Like all of us, I tend to draw upon my personal experiences in creating my characters, inhaling some element of personal behavior and filling part of a character with it. Of course, I don’t use only my own experiences – it’s topped up with my extrapolations/observations of others, too. How else could I write fiction?
The point is, though, like all of us I have to be careful about turning fictional characters into wish-fulfillment versions of my own private imaginings which are no more fit for unmodified public scrutiny than the contents of my dressing room of a morning.
Whatever angst I may be experiencing about life, finances, family, health, turmoil, etc., are my personal private story, and don’t belong directly on the page (outside of memoirs). Nothing is more tedious than discovering the unmodified and ill-examined musings of a bare author pretending to be a central character, or even a walk-on just for giggles.
But you know what also works for fiction writers? Reversing the flow — drawing personal inspiration from the characters we invent to play their roles in the story rather than seeking sympathy for ourselves as we are (thinly disguised or mirrored in fragments on the page).

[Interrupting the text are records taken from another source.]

Definition is_name_char (c : ascii) : bool :=
  negb (existsb (Nat.eqb (nat_of_ascii c)) forbidden_codes).

(** The pattern of [validate_exe_path] up to its final [$]: a drive
    letter [[a-zA-Z]], a colon, a backslash, any number of groups of one
    or more name characters and a backslash, any number of name
    characters, and [.exe]. *)
Definition exe_pattern : regex :=
  ReCat (ReClass is_drive_letter)
    (ReCat (ReChar ":")
       (ReCat (ReChar BACKSLASH)
          (ReCat (ReStar (ReCat (RePlus (ReClass is_name_char))
                                (ReChar BACKSLASH)))
             (ReCat (ReStar (ReClass is_name_char))
                    (ReLit (list_ascii_of_string ".exe")))))).

(** [s] without its last character when that is a line feed. *)
Fixpoint drop_final_newline (s : list ascii) : option (list ascii) :=
  match s with
  | [] => None
  | [c] => if Ascii.eqb c LF then Some [] else None
  | c :: s' =>
      match drop_final_newline s' with
      | Some t => Some (c :: t)
      | None => None
      end
  end.

(** [re.match(r + "$", s)] is not [None]: without [re.MULTILINE], [$]
    holds at the end of the text and just before a line feed that ends
    it. *)
Definition re_match_dollar (r : regex) (s : list ascii) : bool :=
  matches r s
  || match drop_final_newline s with
     | Some t => matches r t
     | None => false
     end.

(** [FileManager.validate_exe_path] for a [str]; [exists_] and [isfile]
    are [os.path.exists] and [os.path.isfile] when it is called. *)
Definition validate_exe_path (exists_ isfile : string -> bool)
    (path : string) : bool :=
  if (path =? "")%string then false
  else if negb (re_match_dollar exe_pattern (list_ascii_of_string path))
  then false
  else if negb (exists_ path) then false
  else if negb (isfile path) then false
  else true.

(** The paths the format check is written for: a drive letter, a colon,
    a backslash, directory names that are not empty, each followed by a
    backslash, and a file name ending in [.exe] (the part before the
    extension may be empty); no name holds a forbidden character. *)
Definition is_dir_name (dir : list ascii) : Prop :=
  dir <> [] /\ forallb is_name_char dir = true.

Definition exe_format (s : list ascii) : Prop :=
  exists d dirs name,
    s = (d :: list_ascii_of_string ":" ++ [BACKSLASH]
           ++ List.concat (map (fun dir => dir ++ [BACKSLASH]) dirs)
           ++ name ++ list_ascii_of_string ".exe")%list /\
    is_drive_letter d = true /\
    Forall is_dir_name dirs /\
    forallb is_name_char name = true.

(** No two backslashes in a row. *)
Fixpoint separated (l : list ascii) : bool :=
  match l with
  | c1 :: l' =>
      match l' with
      | c2 :: _ =>
          negb (Ascii.eqb c1 BACKSLASH && Ascii.eqb c2 BACKSLASH)
          && separated l'
      | [] => true
      end
  | [] => true
  end.
(** C4. Every finalized event ends with one [unpin] call, the only one of
    the event, and its argument is the list of the blocks the walk has
    visited (those whose body it fetched), in the order of the visits: the
    finalized block, then each time the parent of the block before, as far
    as [chain_walk] goes, the previous cursor never among these ancestors. *)
Theorem C4_unpin_once_with_visited st bh :
  ∃ st' tr vis ancestors,
    onFinalized api st bh = Some (st', tr ++ [Unpin vis])
    ∧ unpin_args (tr ++ [Unpin vis]) = [vis]
    ∧ getBody_args (tr ++ [Unpin vis]) = vis
    ∧ vis = bh :: ancestors
    ∧ chain_walk (default bh (lastFinalizedBlock st)) (blocks st) bh vis
    ∧ parent_chain (blocks st) vis
    ∧ (∀ c, lastFinalizedBlock st = Some c → c ∉ ancestors)
    ∧ lastFinalizedBlock st' = Some bh.
Proof.
  destruct (onFinalized_Some api st bh)
    as (vis & blks' & m' & tr & Hfin & Hchain & _ & Hgb & Hup & _).
  destruct (chain_walk_head _ _ _ _ Hchain) as [ancestors Hvis].
  destruct (chain_walk_parents _ _ _ _ Hchain (blocks st)) as [Hpar Hall]; [done|].
  eexists _, tr, vis, ancestors. split; [exact Hfin|].
  split; [unfold unpin_args in *; rewrite omap_app; by rewrite Hup|].
  split; [unfold getBody_args in *; rewrite omap_app, Hgb; simpl; by rewrite app_nil_r|].
  split; [done|]. split; [done|]. split; [done|]. split; [|done].
  intros c Hc Hin. rewrite Hvis in Hall. simpl in Hall.
  rewrite Forall_forall in Hall. destruct (Hall c Hin) as [_ Hne].
  rewrite Hc in Hne. by apply Hne.
Qed.
(** C4, as the code has it: a payload [[[[[ body ]]]] that parses
    round-trips when it is wrapped as: any prefix, the opening sentinel,
    the escaped [body], the closing sentinel, any suffix, each sentinel
    first occurring where the wrapping puts it.  The clean-up gives back
    the payload without its newlines, which changes nothing in what it
    parses to; no comma is involved.  The body holds no run of more than
    4300 digits, the longest integer literal the decoder converts. *)
Theorem wrapped_payload_round_trips (pre body post : string) (rows : pyval) :
  Str.contains ChromeStoreParser.sentinel5 (pre ++ "[[[[") = false ->
  Str.contains ChromeStoreParser.sentinel5 (Envelope.escape body) = false ->
  Str.contains ChromeStoreParser.sentinel6
    (ChromeStoreParser.sentinel5 ++ Envelope.escape body ++ "]]]]]") = false ->
  Json.digit_runs_within 4300 0 body = true ->
  Envelope.rows_of_payload (ChromeStoreParser.sentinel5 ++ body ++ "]]]]")
  = Ok rows ->
  ChromeStoreParser.cleanup (Envelope.wrap pre body post)
  = Ok (ChromeStoreParser.sentinel5
          ++ Str.replace ChromeStoreParser.nl "" body ++ "]]]]")
  /\ ChromeStoreParser.fix_json_response (Envelope.wrap pre body post)
     = Ok rows.
Proof.
  intros H1 H2 H3 _ Hrows.
  pose proof (cleanup_wrap pre body post H1 H2 H3) as Hc.
  split; [exact Hc|].
  unfold ChromeStoreParser.fix_json_response,
    ChromeStoreParser.fix_json_response_body.
  unfold Envelope.wrap at 1. rewrite contains_app_intro. cbn [negb].
  rewrite Hc. cbn [bind].
  unfold Envelope.rows_of_payload in Hrows.
  destruct (Json.loads (ChromeStoreParser.sentinel5 ++ body ++ "]]]]"))
    as [parsed|] eqn:Hl; [|discriminate].
  apply loads_within_strip in Hl. rewrite !strip_app in Hl.
  change (Str.replace ChromeStoreParser.nl "" ChromeStoreParser.sentinel5)
    with ChromeStoreParser.sentinel5 in Hl.
  change (Str.replace ChromeStoreParser.nl "" "]]]]") with "]]]]" in Hl.
  unfold Json.loads. rewrite Hl.
  cbn [bind] in *.
  destruct (Py.getitem parsed 0) as [first|]; [|discriminate]. cbn [bind] in *.
  rewrite Hrows. reflexivity.
Qed.

Lemma wrapped_payload_round_trips_witness :
  ChromeStoreParser.cleanup
    (Envelope.wrap EnvelopeFixture.pre EnvelopeFixture.body EnvelopeFixture.post)
  = Ok (Py.qq "[[[[['a', 'b'],0]]]]")
  /\ ChromeStoreParser.fix_json_response
       (Envelope.wrap EnvelopeFixture.pre EnvelopeFixture.body
          EnvelopeFixture.post)
     = Ok (PList [PList [PList [PStr "a"; PStr "b"]; PInt 0]]).
Proof.
  apply (wrapped_payload_round_trips EnvelopeFixture.pre EnvelopeFixture.body
           EnvelopeFixture.post);
    vm_compute; reflexivity.
Defined.

(** C4 as stated fails: the payload [[[[["a"]]]]], whose rows are
    [[["a"]]] when it is parsed directly, is refused when it is
    double-escaped, whether it is left bare, followed by a comma, put
    between the two sentinels, or embedded as a string of an outer array. *)
Lemma double_escaped_payload_is_refused :
  Envelope.rows_of_payload Envelope.payload_a
  = Ok (PList [PList [PList [PStr "a"]]])
  /\ ChromeStoreParser.fix_json_response (Envelope.escape Envelope.payload_a)
     = Raise ValueError
  /\ ChromeStoreParser.fix_json_response
       (Envelope.escape Envelope.payload_a ++ ",") = Raise ValueError
  /\ ChromeStoreParser.fix_json_response
       (ChromeStoreParser.sentinel5 ++ Envelope.escape Envelope.payload_a
          ++ ChromeStoreParser.sentinel6) = Raise ValueError
  /\ ChromeStoreParser.fix_json_response
       (Py.qq "[['wrb.fr','zTyKYc','" ++ Envelope.escape Envelope.payload_a
          ++ Py.qq "',null]]") = Raise ValueError.
Proof. repeat split; vm_compute; reflexivity. Qed.

(** ** The statements above at concrete inputs *)

Lemma extensions_have_id_and_name_witness :
  (id CrawlFixture.extension_a <> "" /\ name CrawlFixture.extension_a <> "")
  /\ ChromeStoreParser.parse_extension_data
       (PList [PStr ""; PNone; PStr "B"]) = None
  /\ Forall has_id_and_name [CrawlFixture.extension_a].
Proof.
  destruct extensions_have_id_and_name as (Hsome & Hnone & Hcrawl).
  split; [|split].
  - apply (Hsome (PList (PStr "a" :: PNone :: PStr "B" :: repeat PNone 16))).
    vm_compute. reflexivity.
  - apply Hnone. left. reflexivity.
  - apply (Hcrawl CrawlFixture.E CrawlFixture.client "x" (Some 32%Z) 1%Z world0
             [CrawlFixture.extension_a]
             (snd (ChromeWebStoreScraper.search_by_category CrawlFixture.E
                     CrawlFixture.client "x" (Some 32%Z) 1 world0))).
    vm_compute. reflexivity.
Defined.
(** * Exact odds for Exchange Hi Lo: the probability engine of [prob.c]

    A shallow embedding of [src/prob.c] (and of the query loop of
    [src/main.c]) together with the properties of the specification that
    can be settled on it.

    The C program works on three heap arrays (the triangular path-count
    [matrix], the [permutations] table and the [probabilities] vector of
    GMP rationals) and writes its answer into two caller-allocated
    buffers.  The embedding keeps that shape: a [heap] record holds the
    five arrays, every function of [prob.c] is a computation in a small
    state-and-fault monad over that heap, every array access is bounds
    checked, and every [int]/[long] operation goes through a
    normalisation step that either wraps around (the machine) or traps
    (to detect that a value did not fit). *)

From Stdlib Require Import ZArith QArith Lia List Bool.
From stdpp Require Import base list.

Open Scope Z_scope.

(* ================================================================== *)
(** ** Fixed-width integers *)

Module Machine.

(** Half the range of [int] and of [long], and the range of
    [unsigned long]. *)
Definition int_half : Z := Eval cbv in 2 ^ 31.
Definition long_half : Z := Eval cbv in 2 ^ 63.
Definition ulong_range : Z := Eval cbv in 2 ^ 64.

Definition INT_MAX : Z := int_half - 1.
Definition INT_MIN : Z := - int_half.

(** [x] is representable as a signed integer of range
    [- half .. half - 1]. *)
Definition fits (half x : Z) : bool := (- half <=? x) && (x <? half).

(** Two's complement reduction of [x] to that range: a value that fits
    is unchanged, any other is taken modulo [2 * half]. *)
Definition wrap (half x : Z) : Z :=
  if fits half x then x else (x + half) mod (2 * half) - half.

(** Reduction to an unsigned integer below [range], and its range
    check. *)
Definition ufits (range x : Z) : bool := (0 <=? x) && (x <? range).
Definition uwrap (range x : Z) : Z :=
  if ufits range x then x else x mod range.

(** How arithmetic results are brought back into their type: [Wrap] is
    the machine (results are reduced modulo the range of the type);
    [Trap] stops the computation with [Overflow] as soon as a result does
    not fit. *)
Inductive arith : Set := Wrap | Trap.

End Machine.
Import Machine.

(* ================================================================== *)
(** ** GMP rationals *)

(** An [mpq_t]: numerator and denominator are arbitrary-precision
    integers.  Between [mpq_set_si] and [mpq_canonicalize] the value need
    not be in lowest terms and the denominator may be zero. *)
Record mpq : Set := Mpq { mpq_numref : Z; mpq_denref : Z }.

(** [mpq_init] sets the value to 0/1. *)
Definition mpq_zero : mpq := Mpq 0 1.

(** Lowest terms with a positive denominator. *)
Definition canonical (q : mpq) : mpq :=
  let g := Z.gcd (mpq_numref q) (mpq_denref q) in
  Mpq (Z.sgn (mpq_denref q) * mpq_numref q / g) (Z.abs (mpq_denref q) / g).

(** [mpq_add]: the sum, in canonical form. *)
Definition mpq_add (a b : mpq) : mpq :=
  canonical (Mpq (mpq_numref a * mpq_denref b + mpq_numref b * mpq_denref a)
                 (mpq_denref a * mpq_denref b)).

(** The rational number a canonical [mpq] stands for. *)
Definition mpq_value (q : mpq) : Q :=
  mpq_numref q # Z.to_pos (mpq_denref q).

(* ================================================================== *)
(** ** The heap and the monad of computations *)

Inductive array : Set :=
| A_matrix                (* the array of row pointers *)
| A_row (stage : Z)       (* the row [matrix[stage]] *)
| A_probabilities
| A_permutations
| A_numeratorsResult
| A_denominatorsResult.

Inductive fault : Set :=
| OutOfBounds (a : array) (i : Z)
| DivisionByZero
| Overflow
| AssertionFailed.

(** The arrays of one run.  An array that has not been allocated (or has
    been freed) is the empty list: every access to it is out of bounds. *)
Record heap : Set := Heap {
  matrix : list (list Z);
  probabilities : list mpq;
  permutations : list Z;
  numeratorsResult : list Z;
  denominatorsResult : list Z
}.

Definition empty_heap : heap := Heap [] [] [] [] [].

Inductive outcome (A : Type) : Type :=
| Done (a : A) (h : heap)
| Fault (f : fault) (h : heap).
Arguments Done {A} a h.
Arguments Fault {A} f h.

Definition M (A : Type) : Type := heap -> outcome A.

Definition ret {A} (a : A) : M A := fun h => Done a h.
Definition raise {A} (f : fault) : M A := fun h => Fault f h.
Definition bind {A B} (c : M A) (k : A -> M B) : M B :=
  fun h => match c h with
           | Done a h' => k a h'
           | Fault f h' => Fault f h'
           end.
Definition get : M heap := fun h => Done h h.
Definition put (h : heap) : M unit := fun _ => Done tt h.

Declare Scope prog_scope.
Delimit Scope prog_scope with prog.
Notation "x <- c ;; k" := (bind c (fun x => k))
  (at level 100, c at next level, right associativity) : prog_scope.
Notation "c ;; k" := (bind c (fun _ => k))
  (at level 100, right associativity) : prog_scope.
Open Scope prog_scope.

(** The value and the final heap of a finished computation. *)
Definition result {A} (o : outcome A) : option A :=
  match o with Done a _ => Some a | Fault _ _ => None end.
Definition final {A} (o : outcome A) : heap :=
  match o with Done _ h => h | Fault _ h => h end.
Definition fault_of {A} (o : outcome A) : option fault :=
  match o with Done _ _ => None | Fault f _ => Some f end.

(** *** Loops

    [for_acc lo hi body s] is [for (i = lo; i < hi; i++) s = body(i, s)]:
    the bounds of every loop of [prob.c] are fixed before the loop starts
    and the counter is only changed by the increment. *)
Fixpoint iterate {State} (n : nat) (i : Z) (body : Z -> State -> M State) (s : State)
  : M State :=
  match n with
  | O => ret s
  | S n' => s' <- body i s ;; iterate n' (i + 1) body s'
  end.

Definition for_acc {State} (lo hi : Z) (body : Z -> State -> M State) (s : State)
  : M State :=
  iterate (Z.to_nat (hi - lo)) lo body s.

Definition for_ (lo hi : Z) (body : Z -> M unit) : M unit :=
  for_acc lo hi (fun i _ => body i) tt.

(** [for (n = hi; n >= 0; n--) s = body(n, s)]. *)
Fixpoint iterate_down {State} (n : nat) (body : Z -> State -> M State) (s : State)
  : M State :=
  match n with
  | O => ret s
  | S n' => s' <- body (Z.of_nat n') s ;; iterate_down n' body s'
  end.

Definition for_down {State} (hi : Z) (body : Z -> State -> M State) (s : State)
  : M State :=
  iterate_down (Z.to_nat (hi + 1)) body s.

(** *** Array accesses *)

Definition index {A} (l : list A) (i : Z) : option A :=
  if 0 <=? i then l !! Z.to_nat i else None.

Definition update {A} (l : list A) (i : Z) (v : A) : option (list A) :=
  if (0 <=? i) && (i <? Z.of_nat (length l))
  then Some (<[Z.to_nat i := v]> l) else None.

Definition set_matrix (m : list (list Z)) (h : heap) : heap :=
  Heap m (probabilities h) (permutations h)
       (numeratorsResult h) (denominatorsResult h).
Definition set_probabilities (p : list mpq) (h : heap) : heap :=
  Heap (matrix h) p (permutations h)
       (numeratorsResult h) (denominatorsResult h).
Definition set_permutations (p : list Z) (h : heap) : heap :=
  Heap (matrix h) (probabilities h) p
       (numeratorsResult h) (denominatorsResult h).
Definition set_numeratorsResult (r : list Z) (h : heap) : heap :=
  Heap (matrix h) (probabilities h) (permutations h)
       r (denominatorsResult h).
Definition set_denominatorsResult (r : list Z) (h : heap) : heap :=
  Heap (matrix h) (probabilities h) (permutations h)
       (numeratorsResult h) r.

(** [matrix[stage][i]] as an rvalue. *)
Definition load_matrix (stage i : Z) : M Z := fun h =>
  match index (matrix h) stage with
  | None => Fault (OutOfBounds A_matrix stage) h
  | Some row =>
      match index row i with
      | None => Fault (OutOfBounds (A_row stage) i) h
      | Some v => Done v h
      end
  end.

(** [matrix[stage][i] = v]. *)
Definition store_matrix (stage i v : Z) : M unit := fun h =>
  match index (matrix h) stage with
  | None => Fault (OutOfBounds A_matrix stage) h
  | Some row =>
      match update row i v with
      | None => Fault (OutOfBounds (A_row stage) i) h
      | Some row' =>
          Done tt (set_matrix (<[Z.to_nat stage := row']> (matrix h)) h)
      end
  end.

(** [matrix[stage] = row], the assignment of a freshly allocated row. *)
Definition store_row (stage : Z) (row : list Z) : M unit := fun h =>
  match update (matrix h) stage row with
  | None => Fault (OutOfBounds A_matrix stage) h
  | Some m => Done tt (set_matrix m h)
  end.

Definition load_probabilities (n : Z) : M mpq := fun h =>
  match index (probabilities h) n with
  | None => Fault (OutOfBounds A_probabilities n) h
  | Some q => Done q h
  end.

Definition store_probabilities (n : Z) (q : mpq) : M unit := fun h =>
  match update (probabilities h) n q with
  | None => Fault (OutOfBounds A_probabilities n) h
  | Some p => Done tt (set_probabilities p h)
  end.

Definition load_permutations (i : Z) : M Z := fun h =>
  match index (permutations h) i with
  | None => Fault (OutOfBounds A_permutations i) h
  | Some v => Done v h
  end.

Definition store_permutations (i v : Z) : M unit := fun h =>
  match update (permutations h) i v with
  | None => Fault (OutOfBounds A_permutations i) h
  | Some p => Done tt (set_permutations p h)
  end.

Definition store_numeratorsResult (i v : Z) : M unit := fun h =>
  match update (numeratorsResult h) i v with
  | None => Fault (OutOfBounds A_numeratorsResult i) h
  | Some r => Done tt (set_numeratorsResult r h)
  end.

Definition store_denominatorsResult (i v : Z) : M unit := fun h =>
  match update (denominatorsResult h) i v with
  | None => Fault (OutOfBounds A_denominatorsResult i) h
  | Some r => Done tt (set_denominatorsResult r h)
  end.

(** [calloc(n, ...)]: [n] zeroed cells; a request that is not positive
    yields no usable cell. *)
Definition calloc {A} (n : Z) (zero : A) : list A := replicate (Z.to_nat n) zero.

(* ================================================================== *)
(** ** The functions of [prob.c] *)

Section Program.

Variable mode : arith.

(** The result of an [int], [long] or [unsigned long] operation. *)
Definition int_ (x : Z) : M Z :=
  match mode with
  | Wrap => ret (wrap int_half x)
  | Trap => if fits int_half x then ret x else raise Overflow
  end.

Definition long_ (x : Z) : M Z :=
  match mode with
  | Wrap => ret (wrap long_half x)
  | Trap => if fits long_half x then ret x else raise Overflow
  end.

Definition ulong_ (x : Z) : M Z :=
  match mode with
  | Wrap => ret (uwrap ulong_range x)
  | Trap => if ufits ulong_range x then ret x else raise Overflow
  end.

(** *** GMP calls on [probabilities[n]] *)

(** [mpq_set_si(probabilities[n], op1, op2)]: [op2] is received as an
    [unsigned long]. *)
Definition mpq_set_si (n op1 op2 : Z) : M unit :=
  den <- ulong_ op2 ;;
  store_probabilities n (Mpq op1 den).

(** [mpq_canonicalize(probabilities[n])] divides by the denominator's
    gcd with the numerator; a zero denominator is a division by zero. *)
Definition mpq_canonicalize (n : Z) : M unit :=
  q <- load_probabilities n ;;
  if mpq_denref q =? 0 then raise DivisionByZero
  else store_probabilities n (canonical q).

(** [mpz_get_ui]: the least significant bits of the absolute value. *)
Definition mpz_get_ui (z : Z) : M Z :=
  match mode with
  | Wrap => ret (uwrap ulong_range (Z.abs z))
  | Trap => if ufits ulong_range z then ret z else raise Overflow
  end.

(** *** Allocation *)

Definition createMatrix (size : Z) : M unit :=
  rows <- int_ (size - 1) ;;
  h <- get ;;
  put (set_matrix (calloc rows []) h) ;;
  for_ 0 rows (fun i =>
    len <- int_ (size - i) ;;
    store_row i (calloc len 0)).

Definition getLengthOfProbabilities (size : Z) : M Z :=
  int_ (size - 1).

Definition createProbabilities (size : Z) : M unit :=
  lengthOfProbabilities <- getLengthOfProbabilities size ;;
  h <- get ;;
  put (set_probabilities (calloc lengthOfProbabilities (Mpq 0 0)) h) ;;
  for_ 0 lengthOfProbabilities (fun i =>
    store_probabilities i mpq_zero).

Definition createProbabilitiesResult (size : Z) : M (list Z) :=
  len <- getLengthOfProbabilities size ;;
  ret (calloc len 0).

(** *** The path-count table *)

Definition initialiseFirstStage (size numberLower : Z) : M unit :=
  numberHigher <- int_ (size - numberLower) ;;
  let k := if numberHigher >=? numberLower then numberLower else 0 in
  let l := if numberHigher >=? numberLower then size else numberLower in
  for_ k l (fun i => store_matrix 0 i 1).

Definition getNumberCardsLeftAfterDealing (size stage : Z) : M Z :=
  dealt <- int_ (stage + 1) ;;
  int_ (size - dealt).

I can’t tell stories focused on straight-out villains (outside of comedy or ordinary hero-impediments) because they soil me, they make me feel unclean. I understand how to do it, but there are genres like horror that I will never write by choice. What I like are heroes – naïve, mistaken, unsuccessful, bitter, clueless… they are objects of inspiration to me. Through them I can vicariously toughen up my own impersonation of a person of worth, imagining “what would so-and-so do? He wouldn’t back down… he would grit his teeth and toughen up some more, and do the right thing, whatever the cost. Even if it failed.”
There’s enough of me in my characters that I can draw upon their instantiations at need, reversing the flow to toughen up myself. Of course, I created them in the first place, but for their honest use in the story, not as my own thinly veiled avatars — they grow into that outside of their original beginnings, and I can look at them independently.
This may be a far cry from professional commercial fiction production, but what can I say? I write for the pleasure of creation more than for money, and there’s a place in the market for that, so what does it matter? I’ve already had several decades of a business career – doesn’t have to happen again to satisfy me. The work itself does that.
What’s your take on the psychological back-and-forth between you and your characters?




2 responses to “Reversing the Flow”
I mean, my characters obviously reflect my values more or less, and if you asked me to swear I never had and never would place them in a situation where they did better than me in the equivalent real life situation, I do not know that I would be able to swear to that. But normally I set them problems very different from the ones I face, because mine fo not make for entertaining fiction.
I don’t think I can write first person without injecting myself into the character, at least at this point. Even when role playing a character in games that is as far from my personality as possible, “I” still leak into it. 3rd person automatically reframes the point of view and goes a long way to shielding me from thinking “I”. I did a 5-page paper exercise for one of my English courses way back when where we had to convert the entire paper from 1st person to 3rd person. Drove most of the class nuts. Wish I’d kept that, but it probably got lost in one of the PCS moves.